# Task statement
Identify all lines of the data containing the string "navigate" and copy them.
---- Data for this exercise
(** The table [tt_infos]: the tokens, then the operators. *)
Definition tt_infos : list token_type_info :=
 [
  Build_token_type_info "tt_none" tt_none "" "placeholder or uninitialized token value";
  Build_token_type_info "tt_error" tt_error "<error>" "represents a tokenization error, typically caused by invalid syntax";
  Build_token_type_info "tt_indent" tt_indent (String "009"%char EmptyString) "increase nesting";
  Build_token_type_info "tt_dedent" tt_dedent (String "008"%char EmptyString) "decrease nesting";
  Build_token_type_info "tt_line_break" tt_line_break (String "010"%char EmptyString) "separate one line from another";
  Build_token_type_info "tt_soft_break" tt_soft_break "... " "continue current statement on new line";
  Build_token_type_info "tt_noun" tt_noun "foo" "";
  Build_token_type_info "tt_verb" tt_verb "Do something" "";
  Build_token_type_info "tt_keyword_mask" tt_keyword_mask "" "";
  Build_token_type_info "tt_if" tt_if "if" "";
  Build_token_type_info "tt_else" tt_else "else" "";
  Build_token_type_info "tt_end" tt_end "end" "assert end of block";
  Build_token_type_info "tt_while" tt_while "while" "";
  Build_token_type_info "tt_handle" tt_handle "handle" "";
  Build_token_type_info "tt_when" tt_when "when" "";
  Build_token_type_info "tt_try" tt_try "try" "";
  Build_token_type_info "tt_catch" tt_catch "catch" "";
  Build_token_type_info "tt_finally" tt_finally "finally" "";
  Build_token_type_info "tt_return" tt_return "return" "";
  Build_token_type_info "tt_literal_mask" tt_literal_mask "" "";
  Build_token_type_info "tt_number_literal_mask" tt_number_literal_mask "" "";
  Build_token_type_info "tt_binary_number" tt_binary_number "0b0111001" "";
  Build_token_type_info "tt_decimal_number" tt_decimal_number "42" "";
  Build_token_type_info "tt_hex_number" tt_hex_number "0xdeadbeef" "";
  Build_token_type_info "tt_octal_number" tt_octal_number "033" "";
  Build_token_type_info "tt_floating_point_number" tt_floating_point_number "3.14159" "";
  Build_token_type_info "tt_string_literal_mask" tt_string_literal_mask "" "";
  Build_token_type_info "tt_quoted_string" tt_quoted_string (String "034"%char (String "097"%char (String "098"%char (String "099"%char (String "034"%char EmptyString))))) "";
  Build_token_type_info "tt_char_literal" tt_char_literal "" "";
  Build_token_type_info "tt_regex" tt_regex "" "";
  Build_token_type_info "tt_date_literal_mask" tt_date_literal_mask "" "";
  Build_token_type_info "tt_iso8601_date" tt_iso8601_date "2014-06-12 8:25:00.12345Z" "";
  Build_token_type_info "tt_epoch_date" tt_epoch_date "1970+23y4m2d" "";
  Build_token_type_info "tt_duration" tt_duration "5h3m2s" "";
  Build_token_type_info "tt_comment_mask" tt_comment_mask "" "";
  Build_token_type_info "tt_comment" tt_comment "#" "";
  Build_token_type_info "tt_doc_comment" tt_doc_comment "###" "";
  Build_token_type_info "tt_heredoc" tt_heredoc "" "";
  Build_token_type_info "tt_explanation" tt_explanation "" "";
  Build_token_type_info "tt_operator_mask" tt_operator_mask "" "";
  Build_token_type_info "tt_operator_paren" tt_operator_paren "(" "group";
  Build_token_type_info "tt_operator_close_paren" tt_operator_close_paren ")" "ungroup";
  Build_token_type_info "tt_operator_dot" tt_operator_dot "." "navigate a namespace";
  Build_token_type_info "tt_operator_safe_dot" tt_operator_safe_dot "?." "navigate a possibly null namespace";
  Build_token_type_info "tt_operator_spread" tt_operator_spread "*." "spread across all members of a container";
  Build_token_type_info "tt_operator_brace" tt_operator_brace "[" "subscript";
  Build_token_type_info "tt_operator_safe_subscript" tt_operator_safe_subscript "?[" "subscript on a possibly null container";
  Build_token_type_info "tt_operator_safe_empty" tt_operator_safe_empty "[?" "subscript in a possibly empty container";
  Build_token_type_info "tt_operator_safe_subscript_safe_empty" tt_operator_safe_subscript_safe_empty "?[?" "subscript in a possibly null, possibly empty container";
  Build_token_type_info "tt_operator_close_brace" tt_operator_close_brace "]" "end of subscript";
  Build_token_type_info "tt_operator_positive_mark" tt_operator_positive_mark "+<" "positive mark";
  Build_token_type_info "tt_operator_negative_mark" tt_operator_negative_mark "-<" "negative mark";
  Build_token_type_info "tt_operator_double_positive_mark" tt_operator_double_positive_mark "++<" "double positive mark";
  Build_token_type_info "tt_operator_double_negative_mark" tt_operator_double_negative_mark "--<" "double negative mark";
  Build_token_type_info "tt_operator_bit_not" tt_operator_bit_not "~" "bitwise not";
  Build_token_type_info "tt_operator_bool_not" tt_operator_bool_not "!" "logical not";
  Build_token_type_info "tt_operator_star" tt_operator_star "*" "multiply";
  Build_token_type_info "tt_operator_slash" tt_operator_slash "/" "divide";
  Build_token_type_info "tt_operator_mod" tt_operator_mod "%" "remainder";
  Build_token_type_info "tt_operator_plus" tt_operator_plus "+" "add";
  Build_token_type_info "tt_operator_minus" tt_operator_minus "-" "subtract";
  Build_token_type_info "tt_operator_increment" tt_operator_increment "++" "increment";
  Build_token_type_info "tt_operator_decrement" tt_operator_decrement "--" "decrement";
  Build_token_type_info "tt_operator_lshift" tt_operator_lshift "<<" "shift left";
  Build_token_type_info "tt_operator_rshift" tt_operator_rshift ">>" "shift right";
  Build_token_type_info "tt_operator_unsigned_rshift" tt_operator_unsigned_rshift ">>>" "unsigned shift right";
  Build_token_type_info "tt_operator_greater" tt_operator_greater ">" "greater than";
  Build_token_type_info "tt_operator_less" tt_operator_less "<" "less than";
  Build_token_type_info "tt_operator_greater_equal" tt_operator_greater_equal ">=" "greater than or equal to";
  Build_token_type_info "tt_operator_less_equal" tt_operator_less_equal "<=" "less than or equal to";
  Build_token_type_info "tt_operator_instance_of" tt_operator_instance_of "::" "is an instance of";
  Build_token_type_info "tt_operator_bool_equal" tt_operator_bool_equal "==" "test equality";
  Build_token_type_info "tt_operator_not_equal" tt_operator_not_equal "!=" "test non-equality";
  Build_token_type_info "tt_operator_spaceship" tt_operator_spaceship "<=>" "compare -1 0 or 1";
  Build_token_type_info "tt_operator_qspaceship" tt_operator_qspaceship "?<=>" "compare tolerating null; nulls sort first";
  Build_token_type_info "tt_operator_spaceshipq" tt_operator_spaceshipq "<=>?" "compare tolerating null; nulls sort last";
  Build_token_type_info "tt_operator_in" tt_operator_in "-[" "in (test set membership)";
  Build_token_type_info "tt_operator_not_in" tt_operator_not_in "!-[" "not in (negate set membership)";
  Build_token_type_info "tt_operator_bit_and" tt_operator_bit_and "&" "bitwise and";
  Build_token_type_info "tt_operator_bit_xor" tt_operator_bit_xor "^" "bitwise xor";
  Build_token_type_info "tt_operator_bit_or" tt_operator_bit_or "|" "bitwise or";
  Build_token_type_info "tt_operator_bool_and" tt_operator_bool_and "&&" "boolean and";
  Build_token_type_info "tt_operator_bool_or" tt_operator_bool_or "||" "boolean or";
  Build_token_type_info "tt_operator_ternary" tt_operator_ternary "?" "if ... else ...";
  Build_token_type_info "tt_operator_elvis" tt_operator_elvis "?:" "collapse ternary operator";
  Build_token_type_info "tt_operator_colon" tt_operator_colon ":" "define";
  Build_token_type_info "tt_operator_gets" tt_operator_gets ":=" "define and assign";
  Build_token_type_info "tt_operator_assign_equals" tt_operator_assign_equals "=" "assignment";
  Build_token_type_info "tt_operator_plus_equals" tt_operator_plus_equals "+=" "increment";
  Build_token_type_info "tt_operator_minus_equals" tt_operator_minus_equals "-=" "decrement";
  Build_token_type_info "tt_operator_times_equals" tt_operator_times_equals "*=" "times equals";
  Build_token_type_info "tt_operator_divide_equals" tt_operator_divide_equals "/=" "divide equals";
  Build_token_type_info "tt_operator_mod_equals" tt_operator_mod_equals "%=" "remainder equals";
  Build_token_type_info "tt_operator_bit_and_equals" tt_operator_bit_and_equals "&=" "bitwise and";
  Build_token_type_info "tt_operator_bit_xor_equals" tt_operator_bit_xor_equals "^=" "bitwise xor";
  Build_token_type_info "tt_operator_bit_or_equals" tt_operator_bit_or_equals "|=" "bitwise or";
  Build_token_type_info "tt_operator_lshift_equals" tt_operator_lshift_equals "<<=" "shift left and assign";
  Build_token_type_info "tt_operator_rshift_equals" tt_operator_rshift_equals ">>=" "shift right and assign";
  Build_token_type_info "tt_operator_comma" tt_operator_comma "," "sequence"
 ].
--------
# Written answer
  Build_token_type_info "tt_operator_dot" tt_operator_dot "." "navigate a namespace";
  Build_token_type_info "tt_operator_safe_dot" tt_operator_safe_dot "?." "navigate a possibly null namespace";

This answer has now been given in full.